■ **ACTIVITY**
Your answer should consist only of the lines below from the one with "(** A [str] is a sequence of code points. *)" through the one with "(** An ASCII", copied exactly.

>>>>>

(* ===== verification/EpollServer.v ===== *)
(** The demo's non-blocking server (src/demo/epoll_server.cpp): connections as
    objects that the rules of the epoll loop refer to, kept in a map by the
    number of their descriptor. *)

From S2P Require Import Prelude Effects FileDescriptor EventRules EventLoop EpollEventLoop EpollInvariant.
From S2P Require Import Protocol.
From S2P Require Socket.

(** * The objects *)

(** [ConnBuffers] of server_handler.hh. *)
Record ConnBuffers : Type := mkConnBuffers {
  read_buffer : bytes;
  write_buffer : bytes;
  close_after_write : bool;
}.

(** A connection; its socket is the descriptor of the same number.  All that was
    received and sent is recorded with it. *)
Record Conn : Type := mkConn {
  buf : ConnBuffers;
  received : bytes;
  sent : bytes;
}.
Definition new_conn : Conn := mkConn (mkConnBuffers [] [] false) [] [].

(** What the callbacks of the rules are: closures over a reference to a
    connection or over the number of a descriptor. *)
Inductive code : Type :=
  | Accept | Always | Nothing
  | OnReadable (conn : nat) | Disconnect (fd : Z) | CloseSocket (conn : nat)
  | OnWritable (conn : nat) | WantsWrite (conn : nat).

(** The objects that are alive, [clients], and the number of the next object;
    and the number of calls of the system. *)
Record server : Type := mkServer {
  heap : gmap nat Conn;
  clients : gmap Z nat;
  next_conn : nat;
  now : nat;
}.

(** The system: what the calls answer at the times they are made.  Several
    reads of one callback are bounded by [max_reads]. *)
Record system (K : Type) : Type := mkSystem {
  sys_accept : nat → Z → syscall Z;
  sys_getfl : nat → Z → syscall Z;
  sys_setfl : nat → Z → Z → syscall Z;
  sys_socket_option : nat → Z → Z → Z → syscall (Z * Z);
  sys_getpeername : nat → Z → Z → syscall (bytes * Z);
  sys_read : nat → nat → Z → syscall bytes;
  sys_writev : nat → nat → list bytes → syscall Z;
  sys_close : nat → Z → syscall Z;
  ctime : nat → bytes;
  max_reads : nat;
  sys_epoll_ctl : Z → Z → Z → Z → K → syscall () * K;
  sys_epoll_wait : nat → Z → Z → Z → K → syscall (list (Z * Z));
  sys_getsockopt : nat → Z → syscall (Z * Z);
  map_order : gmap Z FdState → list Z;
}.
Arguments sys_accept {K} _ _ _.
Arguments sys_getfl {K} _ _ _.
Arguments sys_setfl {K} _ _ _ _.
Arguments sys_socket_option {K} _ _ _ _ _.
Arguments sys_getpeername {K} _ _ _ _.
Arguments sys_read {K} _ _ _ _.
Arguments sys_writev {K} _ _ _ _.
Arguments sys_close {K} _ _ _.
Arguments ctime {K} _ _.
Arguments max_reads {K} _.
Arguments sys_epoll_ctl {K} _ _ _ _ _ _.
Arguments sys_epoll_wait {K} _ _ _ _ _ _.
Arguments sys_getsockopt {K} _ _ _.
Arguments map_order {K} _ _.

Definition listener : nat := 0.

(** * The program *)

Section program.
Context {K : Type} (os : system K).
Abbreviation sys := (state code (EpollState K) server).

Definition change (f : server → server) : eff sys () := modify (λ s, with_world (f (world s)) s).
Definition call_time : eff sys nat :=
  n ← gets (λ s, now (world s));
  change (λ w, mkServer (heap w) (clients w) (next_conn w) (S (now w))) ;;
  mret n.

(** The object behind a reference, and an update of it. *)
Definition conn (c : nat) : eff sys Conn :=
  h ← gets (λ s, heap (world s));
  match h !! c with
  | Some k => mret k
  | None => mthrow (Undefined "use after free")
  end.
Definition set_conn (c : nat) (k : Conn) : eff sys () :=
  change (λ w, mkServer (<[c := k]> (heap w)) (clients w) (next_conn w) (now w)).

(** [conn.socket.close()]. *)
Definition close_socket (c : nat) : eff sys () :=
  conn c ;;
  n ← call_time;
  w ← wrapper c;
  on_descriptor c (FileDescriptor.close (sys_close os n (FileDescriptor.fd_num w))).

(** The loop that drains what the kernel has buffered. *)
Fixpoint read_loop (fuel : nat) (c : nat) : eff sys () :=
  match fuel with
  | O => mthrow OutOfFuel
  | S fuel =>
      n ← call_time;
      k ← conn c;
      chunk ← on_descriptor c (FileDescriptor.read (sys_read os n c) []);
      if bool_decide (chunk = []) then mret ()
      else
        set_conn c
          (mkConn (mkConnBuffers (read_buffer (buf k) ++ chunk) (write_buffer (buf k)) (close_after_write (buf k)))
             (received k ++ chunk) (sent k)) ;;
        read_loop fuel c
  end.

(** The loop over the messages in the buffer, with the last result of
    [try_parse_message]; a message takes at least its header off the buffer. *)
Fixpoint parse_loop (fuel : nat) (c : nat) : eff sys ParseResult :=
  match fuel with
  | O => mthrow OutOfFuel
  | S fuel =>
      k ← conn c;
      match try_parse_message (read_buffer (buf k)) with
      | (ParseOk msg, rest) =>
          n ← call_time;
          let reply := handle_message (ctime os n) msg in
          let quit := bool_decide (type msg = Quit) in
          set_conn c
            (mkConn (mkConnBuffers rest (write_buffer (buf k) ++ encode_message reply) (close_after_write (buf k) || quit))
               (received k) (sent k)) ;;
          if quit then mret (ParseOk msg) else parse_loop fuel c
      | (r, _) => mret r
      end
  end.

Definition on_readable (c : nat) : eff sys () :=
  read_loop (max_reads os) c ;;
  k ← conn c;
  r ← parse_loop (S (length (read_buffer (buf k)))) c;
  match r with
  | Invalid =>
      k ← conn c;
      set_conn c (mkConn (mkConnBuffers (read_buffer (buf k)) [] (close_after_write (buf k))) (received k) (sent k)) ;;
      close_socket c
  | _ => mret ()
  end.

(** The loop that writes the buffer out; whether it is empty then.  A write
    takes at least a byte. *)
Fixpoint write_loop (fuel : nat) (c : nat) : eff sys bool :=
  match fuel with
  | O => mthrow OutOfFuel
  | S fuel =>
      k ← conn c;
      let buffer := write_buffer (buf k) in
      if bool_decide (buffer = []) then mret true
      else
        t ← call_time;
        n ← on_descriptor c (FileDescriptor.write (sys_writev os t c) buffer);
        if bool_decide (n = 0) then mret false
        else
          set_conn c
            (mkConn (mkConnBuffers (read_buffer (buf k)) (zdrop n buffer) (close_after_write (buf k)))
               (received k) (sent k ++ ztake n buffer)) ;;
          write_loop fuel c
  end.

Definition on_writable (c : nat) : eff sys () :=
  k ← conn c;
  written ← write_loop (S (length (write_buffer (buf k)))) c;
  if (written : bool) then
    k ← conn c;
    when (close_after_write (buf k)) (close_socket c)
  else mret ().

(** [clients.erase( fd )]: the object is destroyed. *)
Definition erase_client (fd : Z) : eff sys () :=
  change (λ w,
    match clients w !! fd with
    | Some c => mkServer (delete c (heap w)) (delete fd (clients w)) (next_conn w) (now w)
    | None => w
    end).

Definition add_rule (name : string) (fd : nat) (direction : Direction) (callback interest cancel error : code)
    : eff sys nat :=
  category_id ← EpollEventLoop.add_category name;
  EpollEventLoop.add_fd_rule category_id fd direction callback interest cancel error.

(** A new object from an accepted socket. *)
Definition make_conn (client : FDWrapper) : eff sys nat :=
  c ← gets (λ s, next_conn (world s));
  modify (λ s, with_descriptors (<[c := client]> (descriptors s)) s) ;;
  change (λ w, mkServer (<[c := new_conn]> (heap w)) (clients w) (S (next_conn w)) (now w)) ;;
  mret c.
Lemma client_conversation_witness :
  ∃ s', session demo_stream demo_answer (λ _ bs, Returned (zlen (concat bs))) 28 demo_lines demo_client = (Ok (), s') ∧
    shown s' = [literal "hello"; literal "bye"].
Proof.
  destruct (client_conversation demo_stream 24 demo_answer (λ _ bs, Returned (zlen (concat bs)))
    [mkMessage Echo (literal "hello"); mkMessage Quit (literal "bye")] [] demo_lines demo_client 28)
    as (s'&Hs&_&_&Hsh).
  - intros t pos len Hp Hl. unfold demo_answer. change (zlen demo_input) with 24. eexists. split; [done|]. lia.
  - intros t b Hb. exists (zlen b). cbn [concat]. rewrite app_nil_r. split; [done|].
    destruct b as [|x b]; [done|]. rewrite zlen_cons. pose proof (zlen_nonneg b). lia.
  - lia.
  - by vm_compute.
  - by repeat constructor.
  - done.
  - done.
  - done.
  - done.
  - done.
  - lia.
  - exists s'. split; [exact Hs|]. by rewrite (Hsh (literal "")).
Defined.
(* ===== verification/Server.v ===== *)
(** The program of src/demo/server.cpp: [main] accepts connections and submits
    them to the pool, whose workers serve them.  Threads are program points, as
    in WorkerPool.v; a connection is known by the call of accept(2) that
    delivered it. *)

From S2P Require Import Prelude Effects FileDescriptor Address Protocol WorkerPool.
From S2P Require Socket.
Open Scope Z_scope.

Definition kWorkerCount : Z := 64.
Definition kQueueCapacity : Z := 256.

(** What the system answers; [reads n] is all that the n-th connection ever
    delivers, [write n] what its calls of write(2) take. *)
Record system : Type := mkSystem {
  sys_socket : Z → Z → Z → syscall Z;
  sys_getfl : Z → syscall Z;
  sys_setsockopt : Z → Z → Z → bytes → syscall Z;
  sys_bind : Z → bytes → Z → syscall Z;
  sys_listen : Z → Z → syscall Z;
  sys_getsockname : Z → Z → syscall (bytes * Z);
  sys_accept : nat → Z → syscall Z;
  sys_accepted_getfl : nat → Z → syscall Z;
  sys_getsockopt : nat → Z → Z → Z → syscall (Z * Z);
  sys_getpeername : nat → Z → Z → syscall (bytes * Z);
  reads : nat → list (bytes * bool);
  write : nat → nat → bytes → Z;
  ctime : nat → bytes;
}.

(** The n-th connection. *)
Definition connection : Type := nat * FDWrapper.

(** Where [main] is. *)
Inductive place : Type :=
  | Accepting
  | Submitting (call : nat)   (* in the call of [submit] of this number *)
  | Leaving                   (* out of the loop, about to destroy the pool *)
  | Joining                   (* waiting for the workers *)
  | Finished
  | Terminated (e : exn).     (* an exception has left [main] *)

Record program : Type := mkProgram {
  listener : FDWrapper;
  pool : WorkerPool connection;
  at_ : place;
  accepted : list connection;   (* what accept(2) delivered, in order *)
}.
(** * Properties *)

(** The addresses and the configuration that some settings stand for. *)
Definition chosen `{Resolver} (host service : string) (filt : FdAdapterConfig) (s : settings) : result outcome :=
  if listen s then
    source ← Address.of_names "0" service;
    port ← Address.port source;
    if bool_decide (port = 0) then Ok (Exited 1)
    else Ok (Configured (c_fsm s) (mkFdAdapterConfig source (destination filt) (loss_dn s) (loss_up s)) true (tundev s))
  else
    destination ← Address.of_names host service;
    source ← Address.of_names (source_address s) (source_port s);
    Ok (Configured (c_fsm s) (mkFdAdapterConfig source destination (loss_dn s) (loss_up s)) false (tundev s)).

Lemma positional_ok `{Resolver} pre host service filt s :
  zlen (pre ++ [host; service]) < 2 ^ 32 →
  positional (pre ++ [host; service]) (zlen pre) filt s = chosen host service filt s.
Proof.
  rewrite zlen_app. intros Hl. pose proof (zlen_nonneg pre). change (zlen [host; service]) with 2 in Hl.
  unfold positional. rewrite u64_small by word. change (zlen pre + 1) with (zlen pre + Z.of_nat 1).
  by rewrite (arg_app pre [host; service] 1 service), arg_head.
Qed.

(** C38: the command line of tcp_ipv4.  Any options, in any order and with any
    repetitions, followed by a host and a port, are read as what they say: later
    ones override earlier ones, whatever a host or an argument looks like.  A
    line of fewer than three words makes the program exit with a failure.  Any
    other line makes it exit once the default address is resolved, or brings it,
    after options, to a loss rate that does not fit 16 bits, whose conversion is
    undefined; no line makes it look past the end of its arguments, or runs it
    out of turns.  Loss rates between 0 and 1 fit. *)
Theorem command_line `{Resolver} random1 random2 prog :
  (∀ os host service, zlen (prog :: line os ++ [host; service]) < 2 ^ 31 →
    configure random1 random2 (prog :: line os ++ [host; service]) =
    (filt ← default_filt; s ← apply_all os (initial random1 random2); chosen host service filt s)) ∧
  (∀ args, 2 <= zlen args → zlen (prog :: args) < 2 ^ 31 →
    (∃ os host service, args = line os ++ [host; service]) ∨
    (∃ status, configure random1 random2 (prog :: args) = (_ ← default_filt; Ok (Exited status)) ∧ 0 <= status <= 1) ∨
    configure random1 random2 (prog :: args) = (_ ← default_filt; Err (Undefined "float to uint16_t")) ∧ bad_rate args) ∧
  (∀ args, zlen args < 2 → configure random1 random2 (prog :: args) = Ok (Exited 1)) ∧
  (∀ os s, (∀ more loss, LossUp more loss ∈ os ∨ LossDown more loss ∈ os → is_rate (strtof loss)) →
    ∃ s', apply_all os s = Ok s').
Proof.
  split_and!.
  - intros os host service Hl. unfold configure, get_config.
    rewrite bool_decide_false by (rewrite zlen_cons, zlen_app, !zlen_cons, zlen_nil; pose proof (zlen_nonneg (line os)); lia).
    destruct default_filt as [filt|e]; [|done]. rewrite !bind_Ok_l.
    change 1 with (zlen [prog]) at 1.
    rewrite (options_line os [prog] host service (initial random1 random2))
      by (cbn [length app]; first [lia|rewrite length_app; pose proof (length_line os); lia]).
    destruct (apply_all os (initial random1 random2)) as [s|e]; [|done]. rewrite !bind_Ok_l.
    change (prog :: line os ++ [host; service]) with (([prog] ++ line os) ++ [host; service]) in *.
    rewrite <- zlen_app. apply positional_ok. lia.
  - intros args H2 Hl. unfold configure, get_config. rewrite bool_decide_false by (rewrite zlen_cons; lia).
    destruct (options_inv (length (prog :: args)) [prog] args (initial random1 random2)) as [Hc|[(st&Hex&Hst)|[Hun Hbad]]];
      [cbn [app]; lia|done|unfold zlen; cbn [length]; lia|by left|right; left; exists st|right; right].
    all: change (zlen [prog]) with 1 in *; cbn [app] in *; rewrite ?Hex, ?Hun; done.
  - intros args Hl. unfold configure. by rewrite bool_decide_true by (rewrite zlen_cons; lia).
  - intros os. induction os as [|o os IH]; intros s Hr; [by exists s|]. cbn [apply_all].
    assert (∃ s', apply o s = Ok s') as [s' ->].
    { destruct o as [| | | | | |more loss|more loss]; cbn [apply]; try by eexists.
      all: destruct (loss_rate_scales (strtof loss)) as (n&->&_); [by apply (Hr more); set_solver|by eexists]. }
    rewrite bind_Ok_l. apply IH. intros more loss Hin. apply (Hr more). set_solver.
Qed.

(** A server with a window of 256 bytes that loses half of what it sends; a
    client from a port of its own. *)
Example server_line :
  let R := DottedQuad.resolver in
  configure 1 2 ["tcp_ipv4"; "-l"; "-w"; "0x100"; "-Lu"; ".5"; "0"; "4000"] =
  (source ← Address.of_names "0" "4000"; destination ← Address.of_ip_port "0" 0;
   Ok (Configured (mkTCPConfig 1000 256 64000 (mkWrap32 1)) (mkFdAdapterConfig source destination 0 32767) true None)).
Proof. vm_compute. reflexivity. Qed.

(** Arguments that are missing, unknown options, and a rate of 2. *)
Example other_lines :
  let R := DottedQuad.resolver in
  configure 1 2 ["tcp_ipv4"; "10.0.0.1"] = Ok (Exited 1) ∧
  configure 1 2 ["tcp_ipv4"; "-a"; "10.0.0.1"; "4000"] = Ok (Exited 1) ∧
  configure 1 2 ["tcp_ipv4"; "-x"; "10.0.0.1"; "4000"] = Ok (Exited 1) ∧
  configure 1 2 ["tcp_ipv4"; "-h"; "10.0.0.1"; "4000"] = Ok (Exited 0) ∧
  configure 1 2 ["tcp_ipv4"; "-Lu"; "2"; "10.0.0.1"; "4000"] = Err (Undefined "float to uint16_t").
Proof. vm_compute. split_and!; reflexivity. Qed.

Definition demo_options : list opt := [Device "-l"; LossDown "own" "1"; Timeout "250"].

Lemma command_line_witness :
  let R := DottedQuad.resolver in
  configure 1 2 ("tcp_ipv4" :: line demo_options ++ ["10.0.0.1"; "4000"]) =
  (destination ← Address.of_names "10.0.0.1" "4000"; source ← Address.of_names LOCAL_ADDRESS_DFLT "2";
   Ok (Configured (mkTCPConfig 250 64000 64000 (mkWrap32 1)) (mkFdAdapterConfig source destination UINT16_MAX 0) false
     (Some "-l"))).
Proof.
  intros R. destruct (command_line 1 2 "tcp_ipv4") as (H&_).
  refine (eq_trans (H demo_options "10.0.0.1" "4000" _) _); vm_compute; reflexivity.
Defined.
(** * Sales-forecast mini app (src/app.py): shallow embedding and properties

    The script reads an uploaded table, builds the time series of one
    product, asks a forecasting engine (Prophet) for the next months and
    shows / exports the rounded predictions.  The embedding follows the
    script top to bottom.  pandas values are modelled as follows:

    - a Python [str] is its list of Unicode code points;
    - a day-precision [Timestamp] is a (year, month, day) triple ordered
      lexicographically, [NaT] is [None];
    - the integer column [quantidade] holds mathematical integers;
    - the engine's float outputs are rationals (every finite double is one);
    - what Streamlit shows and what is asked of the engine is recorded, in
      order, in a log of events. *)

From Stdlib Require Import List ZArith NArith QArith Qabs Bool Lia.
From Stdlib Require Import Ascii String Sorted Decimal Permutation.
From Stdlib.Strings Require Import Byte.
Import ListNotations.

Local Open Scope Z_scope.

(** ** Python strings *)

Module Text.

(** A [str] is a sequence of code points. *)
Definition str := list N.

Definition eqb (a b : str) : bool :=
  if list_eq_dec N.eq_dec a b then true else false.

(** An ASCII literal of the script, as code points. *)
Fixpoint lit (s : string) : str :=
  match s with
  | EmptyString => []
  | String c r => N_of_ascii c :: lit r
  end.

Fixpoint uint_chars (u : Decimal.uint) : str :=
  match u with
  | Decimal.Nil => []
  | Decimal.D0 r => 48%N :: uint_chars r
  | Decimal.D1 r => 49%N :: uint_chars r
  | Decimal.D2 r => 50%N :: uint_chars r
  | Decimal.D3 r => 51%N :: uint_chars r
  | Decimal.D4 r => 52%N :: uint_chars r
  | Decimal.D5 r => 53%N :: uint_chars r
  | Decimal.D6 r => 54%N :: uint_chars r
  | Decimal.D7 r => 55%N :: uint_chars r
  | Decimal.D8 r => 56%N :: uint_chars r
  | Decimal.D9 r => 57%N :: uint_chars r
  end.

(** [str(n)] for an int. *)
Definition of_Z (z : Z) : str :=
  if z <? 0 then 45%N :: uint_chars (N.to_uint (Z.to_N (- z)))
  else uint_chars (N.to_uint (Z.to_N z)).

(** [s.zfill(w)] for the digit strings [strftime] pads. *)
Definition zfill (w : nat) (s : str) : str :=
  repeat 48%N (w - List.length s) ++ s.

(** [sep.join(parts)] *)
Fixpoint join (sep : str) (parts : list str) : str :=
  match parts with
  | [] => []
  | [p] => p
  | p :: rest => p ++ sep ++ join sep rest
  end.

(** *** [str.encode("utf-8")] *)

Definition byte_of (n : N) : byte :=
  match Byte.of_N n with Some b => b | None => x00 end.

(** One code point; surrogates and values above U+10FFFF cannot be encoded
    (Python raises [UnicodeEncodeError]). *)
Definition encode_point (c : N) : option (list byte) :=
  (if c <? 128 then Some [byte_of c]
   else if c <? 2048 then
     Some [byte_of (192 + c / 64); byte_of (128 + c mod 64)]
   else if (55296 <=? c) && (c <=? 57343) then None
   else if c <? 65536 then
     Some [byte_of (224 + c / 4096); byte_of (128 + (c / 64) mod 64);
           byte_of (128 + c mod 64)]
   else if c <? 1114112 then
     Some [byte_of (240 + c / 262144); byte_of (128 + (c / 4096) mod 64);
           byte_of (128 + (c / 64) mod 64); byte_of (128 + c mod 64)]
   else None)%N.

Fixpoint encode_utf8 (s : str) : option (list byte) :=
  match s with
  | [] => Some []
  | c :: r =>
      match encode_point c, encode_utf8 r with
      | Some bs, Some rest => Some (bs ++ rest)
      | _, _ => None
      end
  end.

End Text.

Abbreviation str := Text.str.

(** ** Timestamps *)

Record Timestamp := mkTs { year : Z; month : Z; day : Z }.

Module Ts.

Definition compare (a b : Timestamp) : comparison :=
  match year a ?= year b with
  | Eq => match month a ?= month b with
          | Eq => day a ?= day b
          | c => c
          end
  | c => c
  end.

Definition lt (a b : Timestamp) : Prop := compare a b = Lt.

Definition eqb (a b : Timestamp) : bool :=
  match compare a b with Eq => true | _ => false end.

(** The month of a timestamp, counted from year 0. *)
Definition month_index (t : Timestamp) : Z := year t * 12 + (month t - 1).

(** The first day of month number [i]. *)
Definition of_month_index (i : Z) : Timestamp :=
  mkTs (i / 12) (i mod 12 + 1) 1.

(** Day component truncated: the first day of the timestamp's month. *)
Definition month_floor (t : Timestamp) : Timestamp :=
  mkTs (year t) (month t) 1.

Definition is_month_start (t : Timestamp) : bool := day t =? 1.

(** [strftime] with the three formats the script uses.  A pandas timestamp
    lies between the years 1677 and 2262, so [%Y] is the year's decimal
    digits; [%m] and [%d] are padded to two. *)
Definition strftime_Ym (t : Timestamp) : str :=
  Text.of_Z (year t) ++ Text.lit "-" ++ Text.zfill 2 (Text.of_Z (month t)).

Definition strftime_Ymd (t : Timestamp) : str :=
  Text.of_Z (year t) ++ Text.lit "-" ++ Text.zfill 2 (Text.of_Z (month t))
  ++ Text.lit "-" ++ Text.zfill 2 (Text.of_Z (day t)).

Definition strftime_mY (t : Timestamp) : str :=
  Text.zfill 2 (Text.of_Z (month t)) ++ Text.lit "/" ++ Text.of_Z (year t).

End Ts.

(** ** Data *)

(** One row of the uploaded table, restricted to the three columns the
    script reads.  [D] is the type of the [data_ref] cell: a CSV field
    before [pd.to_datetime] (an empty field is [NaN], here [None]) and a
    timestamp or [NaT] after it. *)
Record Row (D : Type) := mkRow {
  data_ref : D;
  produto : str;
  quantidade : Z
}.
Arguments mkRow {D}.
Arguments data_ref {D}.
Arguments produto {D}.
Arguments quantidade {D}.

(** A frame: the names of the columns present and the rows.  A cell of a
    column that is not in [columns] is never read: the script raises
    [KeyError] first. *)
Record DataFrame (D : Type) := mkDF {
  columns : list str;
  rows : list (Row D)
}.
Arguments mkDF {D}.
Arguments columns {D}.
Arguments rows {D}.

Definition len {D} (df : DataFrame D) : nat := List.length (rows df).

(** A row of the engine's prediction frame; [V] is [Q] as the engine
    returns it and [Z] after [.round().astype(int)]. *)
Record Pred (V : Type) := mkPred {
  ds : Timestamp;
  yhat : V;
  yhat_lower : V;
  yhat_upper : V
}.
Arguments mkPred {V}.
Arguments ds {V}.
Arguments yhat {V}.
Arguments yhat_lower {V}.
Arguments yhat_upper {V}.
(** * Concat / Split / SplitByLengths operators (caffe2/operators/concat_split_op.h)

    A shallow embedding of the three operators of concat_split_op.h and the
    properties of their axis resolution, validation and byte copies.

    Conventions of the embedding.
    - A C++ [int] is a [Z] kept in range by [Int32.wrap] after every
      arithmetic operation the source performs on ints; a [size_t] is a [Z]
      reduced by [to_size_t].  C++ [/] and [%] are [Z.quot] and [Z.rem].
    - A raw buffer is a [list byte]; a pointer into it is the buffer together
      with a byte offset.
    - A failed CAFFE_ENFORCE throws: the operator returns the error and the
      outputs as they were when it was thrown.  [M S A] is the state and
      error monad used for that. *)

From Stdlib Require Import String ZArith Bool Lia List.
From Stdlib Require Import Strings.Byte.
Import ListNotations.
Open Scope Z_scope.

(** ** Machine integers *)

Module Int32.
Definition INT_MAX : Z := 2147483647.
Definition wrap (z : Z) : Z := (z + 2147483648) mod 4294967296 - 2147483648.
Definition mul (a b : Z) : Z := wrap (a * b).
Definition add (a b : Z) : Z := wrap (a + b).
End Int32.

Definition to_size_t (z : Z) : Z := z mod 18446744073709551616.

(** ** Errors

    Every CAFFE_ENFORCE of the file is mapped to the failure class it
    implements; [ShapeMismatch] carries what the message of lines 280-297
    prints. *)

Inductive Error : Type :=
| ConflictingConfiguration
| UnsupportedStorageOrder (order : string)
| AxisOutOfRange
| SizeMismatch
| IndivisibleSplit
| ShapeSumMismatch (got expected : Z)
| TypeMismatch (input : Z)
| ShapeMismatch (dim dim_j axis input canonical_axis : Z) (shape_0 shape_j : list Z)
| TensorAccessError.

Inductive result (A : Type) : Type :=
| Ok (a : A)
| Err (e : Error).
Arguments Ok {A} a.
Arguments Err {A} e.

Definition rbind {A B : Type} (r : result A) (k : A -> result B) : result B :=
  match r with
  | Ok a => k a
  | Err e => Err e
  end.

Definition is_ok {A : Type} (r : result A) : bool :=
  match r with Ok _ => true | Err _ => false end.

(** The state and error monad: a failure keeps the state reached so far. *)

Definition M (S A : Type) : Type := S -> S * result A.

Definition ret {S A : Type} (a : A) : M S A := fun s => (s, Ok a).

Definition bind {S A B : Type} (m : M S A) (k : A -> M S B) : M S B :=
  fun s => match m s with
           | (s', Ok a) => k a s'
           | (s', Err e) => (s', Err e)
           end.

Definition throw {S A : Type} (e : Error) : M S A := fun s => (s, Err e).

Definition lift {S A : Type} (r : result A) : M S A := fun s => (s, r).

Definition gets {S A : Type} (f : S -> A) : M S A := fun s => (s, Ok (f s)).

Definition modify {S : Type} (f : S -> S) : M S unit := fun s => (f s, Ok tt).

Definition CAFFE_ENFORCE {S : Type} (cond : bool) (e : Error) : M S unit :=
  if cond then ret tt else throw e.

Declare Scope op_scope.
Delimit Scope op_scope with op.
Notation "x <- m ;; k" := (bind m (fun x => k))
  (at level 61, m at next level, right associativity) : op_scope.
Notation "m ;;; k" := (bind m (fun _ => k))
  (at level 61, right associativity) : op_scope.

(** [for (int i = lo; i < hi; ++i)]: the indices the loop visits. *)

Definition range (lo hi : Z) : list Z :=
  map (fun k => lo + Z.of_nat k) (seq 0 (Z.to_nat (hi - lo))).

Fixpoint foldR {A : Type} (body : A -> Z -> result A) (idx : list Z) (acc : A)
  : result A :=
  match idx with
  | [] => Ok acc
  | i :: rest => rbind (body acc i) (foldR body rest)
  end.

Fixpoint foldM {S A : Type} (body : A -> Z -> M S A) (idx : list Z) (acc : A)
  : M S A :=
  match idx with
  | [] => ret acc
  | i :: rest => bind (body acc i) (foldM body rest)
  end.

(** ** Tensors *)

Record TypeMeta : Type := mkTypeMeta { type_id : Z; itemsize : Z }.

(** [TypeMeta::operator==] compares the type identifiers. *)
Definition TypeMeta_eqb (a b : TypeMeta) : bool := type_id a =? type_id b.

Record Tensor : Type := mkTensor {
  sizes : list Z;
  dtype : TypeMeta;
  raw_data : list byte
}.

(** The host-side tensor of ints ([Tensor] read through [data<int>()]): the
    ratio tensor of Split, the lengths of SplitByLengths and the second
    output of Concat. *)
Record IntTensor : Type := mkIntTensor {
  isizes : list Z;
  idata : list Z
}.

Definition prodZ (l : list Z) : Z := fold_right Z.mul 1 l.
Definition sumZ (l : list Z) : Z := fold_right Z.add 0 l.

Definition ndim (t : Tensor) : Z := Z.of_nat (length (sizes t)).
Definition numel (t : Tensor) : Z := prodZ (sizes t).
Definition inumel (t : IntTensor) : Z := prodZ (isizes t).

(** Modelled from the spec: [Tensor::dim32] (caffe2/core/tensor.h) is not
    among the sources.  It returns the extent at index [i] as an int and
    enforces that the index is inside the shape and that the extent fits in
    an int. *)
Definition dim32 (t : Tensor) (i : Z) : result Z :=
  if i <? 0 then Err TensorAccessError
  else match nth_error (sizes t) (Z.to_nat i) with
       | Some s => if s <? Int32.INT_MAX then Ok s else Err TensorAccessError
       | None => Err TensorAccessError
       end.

<<<<<

■ **TASK ANSWER**
(** A [str] is a sequence of code points. *)
Definition str := list N.

Definition eqb (a b : str) : bool :=
  if list_eq_dec N.eq_dec a b then true else false.

(** An ASCII literal of the script, as code points. *)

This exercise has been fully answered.